Copy out every line holding the string "holds" from the records below.
[Task data]
(** * The SymCC runtime, QSYM backend ([runtime/qsym_backend/Runtime.cpp])

    A shallow embedding of the runtime's global state and entry points, and
    the properties of the expression registry, the garbage collector, the
    deferred address-constraint queue, the feasibility query and the
    test-case handler.

    Conventions of the embedding.
    - Raw pointers ([SymExpr], [DependencySet*], [TestCaseHandler]) are
      addresses in [N]; [nullptr] is address 0.
    - Expression nodes are immutable once built, so what a node holds (its
      width, its dependency set, its Z3 term, its rendering) is a function of
      its address, supplied by the environment below. Freeing is not
      modelled: a pointer keeps denoting what it denoted, also after the
      collector has dropped the registry's handle.
    - [qsym::DependencySet] is [std::set<size_t>]: a [gset N].  On two such
      sets [std::includes(a.begin(), a.end(), b.begin(), b.end())] decides
      whether [b] is a subset of [a].
    - [std::map::at] throws [std::out_of_range], the solver may raise a fault,
      [exit] ends the process: entry points live in a state monad whose
      outcome is either a returned value or an abort, and the state reached
      at the abort is kept.  A null pointer dereferenced and a store past the
      end of a vector are undefined behaviour; they are recorded as aborts
      too.
    - The QSYM expression builder and solver are outside this file: the
      builder is an abstract state machine answering construction requests,
      the solver is modelled by what this file does to it (its assertion
      stack, the path constraints submitted, the input bytes pushed). *)

From stdpp Require Import gmap list sets strings.

Local Open Scope N_scope.

(** ** Pointers and plain data *)

Abbreviation SymExpr := N (only parsing).
Abbreviation DepPtr := N (only parsing).
Abbreviation TestCaseHandler := N (only parsing).
Abbreviation DependencySet := (gset N) (only parsing).

Definition nullptr : N := 0.

(** [qsym::ExprRef] is [std::shared_ptr<Expr>]; [get] is the pointer held. *)
Record ExprRef := mkExprRef { get : SymExpr }.

#[global] Instance ExprRef_eq_dec : EqDecision ExprRef.
Proof. solve_decision. Defined.

(** [z3::expr], identified by its AST handle. *)
Record Z3Expr := mkZ3Expr { z3_ast : N }.

#[global] Instance Z3Expr_eq_dec : EqDecision Z3Expr.
Proof. solve_decision. Defined.

(** [std::includes] on the ranges of two ordered sets. *)
Definition includes (a b : DependencySet) : bool := bool_decide (b ⊆ a).

(** ** The expression builder interface *)

(** QSYM operator kinds named by the [create##qsymName] calls. *)
Inductive Kind :=
| Add | Sub | Mul | UDiv | SDiv | URem | SRem
| Shl | LShr | AShr
| Slt | Sle | Sgt | Sge | Ult | Ule | Ugt | Uge | Equal | Distinct
| LAnd | And | LOr | Or | Xor.

(** A request to [g_expr_builder]. *)
Inductive BuilderCall :=
| createConstant (value : N) (bits : N)
| createConstantAP (numBits : N) (value : N) (bits : N)
| createTrue
| createFalse
| createBool (value : bool)
| createBinary (k : Kind) (l r : ExprRef)
| createNeg (e : ExprRef)
| createNot (e : ExprRef)
| createIte (c a b : ExprRef)
| createSExt (e : ExprRef) (bits : N)
| createZExt (e : ExprRef) (bits : N)
| createTrunc (e : ExprRef) (bits : N)
| createRead (offset : N)
| createConcat (a b : ExprRef)
| createExtract (e : ExprRef) (index : N) (bits : N)
| boolToBit (e : ExprRef) (bits : N).

(** ** The solver *)

Inductive check_result := sat | unsat | unknown.

#[global] Instance check_result_eq_dec : EqDecision check_result.
Proof. solve_decision. Defined.

(** What a call of [check] does: return a result, or raise a fault. *)
Inductive check_outcome := returns (r : check_result) | faults.

(** One [addJcc] call: the condition, the direction taken, the site, and the
    flag telling sanitizer constraints from ordinary branches. *)
Record Jcc := mkJcc {
  jcc_expr : ExprRef;
  jcc_taken : bool;
  jcc_site : N;
  jcc_sanitizer : bool
}.

(** One [saveValues] call: either the registered handler received the
    concrete values, or QSYM's default wrote them out under a suffix. *)
Inductive Saved :=
| handled (handler : TestCaseHandler) (values : list N)
| written (suffix : string).

(** [permanent] holds the assertions made outside every scope, [scopes] the
    open scopes, innermost first. *)
Record Solver := mkSolver {
  inputs_ : list N;
  permanent : list Z3Expr;
  scopes : list (list Z3Expr);
  path_constraints : list Jcc;
  saved : list Saved
}.

Definition new_solver : Solver := mkSolver [] [] [] [] [].

Definition asserted (sv : Solver) : list Z3Expr :=
  permanent sv ++ concat (reverse (scopes sv)).

Definition with_inputs (sv : Solver) (l : list N) : Solver :=
  mkSolver l (permanent sv) (scopes sv) (path_constraints sv) (saved sv).
Definition with_permanent (sv : Solver) (l : list Z3Expr) : Solver :=
  mkSolver (inputs_ sv) l (scopes sv) (path_constraints sv) (saved sv).
Definition with_scopes (sv : Solver) (l : list (list Z3Expr)) : Solver :=
  mkSolver (inputs_ sv) (permanent sv) l (path_constraints sv) (saved sv).
Definition with_path_constraints (sv : Solver) (l : list Jcc) : Solver :=
  mkSolver (inputs_ sv) (permanent sv) (scopes sv) l (saved sv).
Definition with_saved (sv : Solver) (l : list Saved) : Solver :=
  mkSolver (inputs_ sv) (permanent sv) (scopes sv) (path_constraints sv) l.

(** ** The call-stack manager *)

Inductive Visit := visitCall (site : N) | visitRet (site : N) | visitBasicBlock (site : N).

(** ** Configuration ([g_config]) *)

Record Config := mkConfig {
  input_is_NoInput : bool;
  outputDir_is_directory : bool;
  pruning : bool;
  garbageCollectionThreshold : N
}.

(** ** Outcomes *)

Inductive Abort :=
| out_of_range          (* std::map::at on a missing key *)
| out_of_bounds         (* a store past the end of a std::vector *)
| null_dereference      (* a null pointer was dereferenced *)
| solver_fault          (* the solver raised *)
| process_exit (status : Z).

Inductive Outcome (A : Type) :=
| Ret (a : A)
| Raise (e : Abort).
Arguments Ret {A} a.
Arguments Raise {A} e.

Abbreviation QueueEntry := (DepPtr * (SymExpr * N))%type (only parsing).

(** ** The environment of the runtime

    The collaborators this file calls and the immutable content of the
    expression heap.
    - [build]: the expression builder answering a request in its state [B];
      the two [_create] fields are the builders [_sym_initialize] chooses from.
    - [bits_of], [getDependencies], [toString]: [expr->bits()],
      [expr->getDependencies()], [expr->toString()]; [deref] is the set a
      [DependencySet*] points to; [simplified_toZ3Expr] is the term
      [expr->toZ3Expr()] yields once [expr->simplify()] has run.
    - [z3_check]: [check] on the assertions currently in force.
    - [getConcreteValues]: the solver's concrete values.
    - [g_config], and [sizeof_uintptr_t], the target's [sizeof(uintptr_t)]
      in bytes.
    - [rehash]: the order in which [std::unordered_map] iterates after an
      insertion is up to the hash table; [rehash] arranges the new element
      (given first) and the old ones. *)
Class Environment (B : Type) := mkEnvironment {
  build : BuilderCall → B → ExprRef * B;
  PruneExprBuilder_create : B;
  SymbolicExprBuilder_create : B;
  bits_of : SymExpr → N;
  getDependencies : SymExpr → DepPtr;
  deref : DepPtr → DependencySet;
  toString : SymExpr → string;
  simplified_toZ3Expr : SymExpr → Z3Expr;
  z3_check : list Z3Expr → check_outcome;
  getConcreteValues : Solver → list N;
  g_config : Config;
  sizeof_uintptr_t : N;
  rehash : list QueueEntry → list QueueEntry
}.

(** A hash table loses and invents nothing. *)
Class RehashKeeps {B : Type} (env : Environment B) : Prop :=
  rehash_perm : ∀ q, rehash q ≡ₚ q.

Section Runtime.

Context {B : Type} {env : Environment B}.

(** ** Global state *)

Record Runtime := mkRuntime {
  g_initialized : bool;
  allocatedExpressions : gmap SymExpr ExprRef;
  g_delay_constraint_queue : list QueueEntry;
  g_exact_dependencies : DependencySet;
  g_test_case_handler : TestCaseHandler;
  g_expr_builder : option B;
  g_solver : option Solver;
  g_call_stack_manager : list Visit
}.

(** The globals as the program starts: nothing registered, nothing queued,
    no handler, builder and solver pointers not yet set. *)
Definition initial_runtime : Runtime :=
  mkRuntime false ∅ [] ∅ nullptr None None [].

Definition with_initialized (s : Runtime) (b : bool) : Runtime :=
  mkRuntime b (allocatedExpressions s) (g_delay_constraint_queue s)
    (g_exact_dependencies s) (g_test_case_handler s) (g_expr_builder s)
    (g_solver s) (g_call_stack_manager s).

Definition with_allocatedExpressions (s : Runtime) (m : gmap SymExpr ExprRef) : Runtime :=
  mkRuntime (g_initialized s) m (g_delay_constraint_queue s)
    (g_exact_dependencies s) (g_test_case_handler s) (g_expr_builder s)
    (g_solver s) (g_call_stack_manager s).

Definition with_queue (s : Runtime) (q : list QueueEntry) : Runtime :=
  mkRuntime (g_initialized s) (allocatedExpressions s) q
    (g_exact_dependencies s) (g_test_case_handler s) (g_expr_builder s)
    (g_solver s) (g_call_stack_manager s).

Definition with_exact (s : Runtime) (d : DependencySet) : Runtime :=
  mkRuntime (g_initialized s) (allocatedExpressions s) (g_delay_constraint_queue s)
    d (g_test_case_handler s) (g_expr_builder s)
    (g_solver s) (g_call_stack_manager s).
[/Task data]
> Written solution
    - Expression nodes are immutable once built, so what a node holds (its
(** [permanent] holds the assertions made outside every scope, [scopes] the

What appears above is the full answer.